Un processus collectif en cercle de pardon pour guérir les cœurs blessés 

Une certitude pour Olivier Clerc : aux antipodes des pardons "victime" ou "martyr", la démarche authentique ne maintient pas dans une situation douloureuse ; au contraire, elle libère ! Les plaies émotionnelles cicatrisent ; les capacités à aimer, à vivre pleinement et à être en joie sont restaurées.

En ce sens, le pardon est la voie royale pour guérir des plaies multiples dont le cœur a fait l'objet depuis notre enfance et que, le plus souvent, nous ne savons pas trop comment soigner.

Dès lors, celles-ci se rouvrent à la moindre occasion, elles saignent à nouveau et nous font encore mal des années après les souffrances, les humiliations ou agressions que nous avons subies. "Pardonner est ce baume guérisseur qui vient apaiser un cœur symboliquement couvert d'abcès, de kystes et de zones écorchées", illustre l’expert qui a créé, en France en 2012, les cercles de pardon.

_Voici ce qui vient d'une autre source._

(* ===== verification/Peers.v ===== *)
(** * The peers of a [Conn] (magicsock.go: updateNodes, upsertPeerLocked, UpsertPeer, RemovePeer,
    HandleDiscoKeyAdvertisement and the callers of setNodeKeyForEpAddr)

    The store of endpoints, the peer index of [PeerMap] over it and the network map's nodes,
    with every operation that changes which peers there are. A panic is a [peerPanic]: a nil
    dereference, or [devPanicf] when the build or the environment has it panic. *)
From S2P Require Import Prelude Netip Bytes Knobs ProbeManager SourceSockets ActivePaths BetterAddr EndpointState.
From S2P Require Import EndpointRecord Endpoint EndpointSend EndpointFacts PeerMap.

(** A node of the network map; [nd_rest] stands for the fields only compared as a whole. *)
Record Node := MkPeerNode {
  nd_ID : Z; nd_Key : NodePublic; nd_WGOnly : bool; nd_view : NodeView; nd_rest : Z
}.
#[export] Instance NodeView_eq_dec : EqDecision NodeView.
Proof. solve_decision. Defined.
#[export] Instance Node_eq_dec : EqDecision Node.
Proof. solve_decision. Defined.
Notation nd_DiscoKey n := (n_DiscoKey (nd_view n)).

Record debugFlags := MkFlags { f_heartbeatDisabled : bool; f_probeUDPLifetimeOn : bool }.
#[export] Instance debugFlags_eq_dec : EqDecision debugFlags.
Proof. solve_decision. Defined.

Record peersState := MkPeers {
  ps_eps : epHeap;
  ps_next : nat;
  ps_map : peerMap;
  peersByID : gmap Z Node;
  discoInfo : gset DiscoPublic;
  closed : bool;
  lastFlags : debugFlags
}.
Definition newPeers : peersState := MkPeers ∅ 0 newPeerMap ∅ ∅ false (MkFlags false false).
Definition with_eps (h : epHeap) (s : peersState) : peersState :=
  MkPeers h (ps_next s) (ps_map s) (peersByID s) (discoInfo s) (closed s) (lastFlags s).
Definition with_map (m : peerMap) (s : peersState) : peersState :=
  MkPeers (ps_eps s) (ps_next s) m (peersByID s) (discoInfo s) (closed s) (lastFlags s).
Definition with_peersByID (x : gmap Z Node) (s : peersState) : peersState :=
  MkPeers (ps_eps s) (ps_next s) (ps_map s) x (discoInfo s) (closed s) (lastFlags s).
Definition with_discoInfo (x : gset DiscoPublic) (s : peersState) : peersState :=
  MkPeers (ps_eps s) (ps_next s) (ps_map s) (peersByID s) x (closed s) (lastFlags s).
Definition with_flags (f : debugFlags) (s : peersState) : peersState :=
  MkPeers (ps_eps s) (ps_next s) (ps_map s) (peersByID s) (discoInfo s) (closed s) f.
(** [&endpoint{...}] *)
Definition allocEp (e : epObj) (s : peersState) : peersState * nat :=
  (MkPeers (<[ps_next s := e]> (ps_eps s)) (S (ps_next s)) (ps_map s) (peersByID s) (discoInfo s)
     (closed s) (lastFlags s), ps_next s).

Definition on_state (f : endpoint -> endpoint) (e : epObj) : epObj :=
  MkEpObj (eo_nodeID e) (eo_publicKey e) (f (eo_state e)).
Definition update_ep (ep : nat) (f : endpoint -> endpoint) (s : peersState) : peersState :=
  with_eps (alter (on_state f) ep (ps_eps s)) s.
Definition setMap (r : peerPanic + peerMap) (s : peersState) : peerPanic + peersState :=
  match r with inl x => inl x | inr m => inr (with_map m s) end.

(** What the handlers of an endpoint leave alone. *)
Definition ident (e : endpoint) : option DiscoPublic * bool := (disco e, isWireguardOnly e).
Definition held (e : endpoint) := (ident e, numStopAndReset e).

Definition nodeIDOf (ep : nat) (s : peersState) : Z := default 0 (eo_nodeID <$> ps_eps s !! ep).

Section Peers.
Context `{MapRange} `{Platform} (env : Env).
Notation crash := (e_crashOnUnexpected env).

Definition deletePeer (ep : nat) (s : peersState) : peersState :=
  let s := update_ep ep (final (stopAndReset env)) s in
  with_map (deleteEndpoint (ps_eps s) ep (ps_map s)) s.

Definition upsertPeerLocked (n : Node) (flags : debugFlags) (s : peersState) : peerPanic + peersState :=
  if nd_ID n =? 0 then devPanicf crash devZeroID s
  else if bool_decide (nd_Key n = zeroNode) then devPanicf crash devZeroKey s
  else
    let ep := endpointForNodeID (ps_map s) (nd_ID n) in
    let '(ep, s) :=
      match ep with
      | Some p => if bool_decide (pubOf (ps_eps s) p = nd_Key n) then (Some p, s) else (None, deletePeer p s)
      | None => (None, s)
      end in
    match ep with
    | Some ep =>
        if bool_decide (nd_DiscoKey n = zeroDisco) && negb (nd_WGOnly n) then inr (deletePeer ep s)
        else
          let oldDiscoKey := default zeroDisco (ps_eps s !! ep ≫= eo_disco) in
          let s := update_ep ep (updateFromNode env (nd_view n) (f_heartbeatDisabled flags)
                                   (f_probeUDPLifetimeOn flags)) s in
          setMap (upsertEndpoint (ps_eps s) ep oldDiscoKey (ps_map s)) s
    | None =>
        match endpointForNodeKey (ps_map s) (nd_Key n) with
        | Some ep =>
            devPanicf crash (if nodeIDOf ep s =? nd_ID n then devKeyNotByNodeID else devKeyMoved) s
        | None =>
            if bool_decide (nd_DiscoKey n = zeroDisco) && negb (nd_WGOnly n) then inr s
            else
              let e := with_heartbeatDisabled (f_heartbeatDisabled flags) (newEndpoint (nd_WGOnly n)) in
              let '(s, ep) := allocEp (MkEpObj (nd_ID n) (nd_Key n) e) s in
              let s := update_ep ep (updateDiscoKey (nd_DiscoKey n)) s in
              let s := update_ep ep (updateFromNode env (nd_view n) (f_heartbeatDisabled flags)
                                       (f_probeUDPLifetimeOn flags)) s in
              setMap (upsertEndpoint (ps_eps s) ep zeroDisco (ps_map s)) s
        end
    end.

Depuis, ces rituels laïques se multiplient aux quatre coins du monde. Ils sont plus de 200 à offrir régulièrement à leurs participants le cadeau de l’allègement.

Les participants n’apprennent pas à pardonner à ceux ou celles qui les ont offensés ; au contraire, ils demandent pardon à l’individu responsable de leur ressentiment.

En pratique, il s’agit d’un atelier de 2 ou 3 heures où les participants.tes se réunissent pour vivre une expérience qui les touche en profondeur, à mille lieux des sermons religieux.

Vue de l’extérieur, l’étape centrale du protocole peut étonner. Les participants n’apprennent pas à pardonner à ceux ou celles qui les ont offensés et n’attendent pas de réparation ; au contraire, ils demandent pardon à l’individu responsable de leur ressentiment, symboliquement représenté par un.e autre membre du cercle.

La démarche est dite trans personnelle : la demande se fait face à un.e inconnu.e, mais émotionnellement, la personne s’adresse à quelqu'un de familier avec qui subsiste un neurorelationnel et une charge émotionnelle : les ombres des frères ou sœurs, père ou mère, grands-parents, collègues y compris des personnes défuntes, sont bel et bien présents énergétiquement dans l’échange.

Ni révélation personnelle, ni récit ou débat ; seul l’acte de demander pardon est offert, en face-à-face, à tour de rôle.

Pardonner pour ne plus dépendre des autres

Humilité, sincérité, abnégation… c’est la qualité-même de la démarche qui peut engendrer une libération. Par cette action, les gens ne font plus "dépendre leur état intérieur de ce que quelqu’un d’autre pense, ressent, dit et fait", explique Olivier Clerc.

Le rituel ne retire pas la colère, qui est saine, car elle pousse à l’action, mais efface le ressentiment, cette rancune figée qui enferme sa proie dans une amertume sans horizon.

Le cercle de pardon permet ainsi d’évacuer ce qui empêche d’avancer, ou ce qui étouffe sous le poids de la tristesse, la rage, la rancœur. En faisant le choix de passer l’éponge, on décide de recouvrer son intégrité émotionnelle.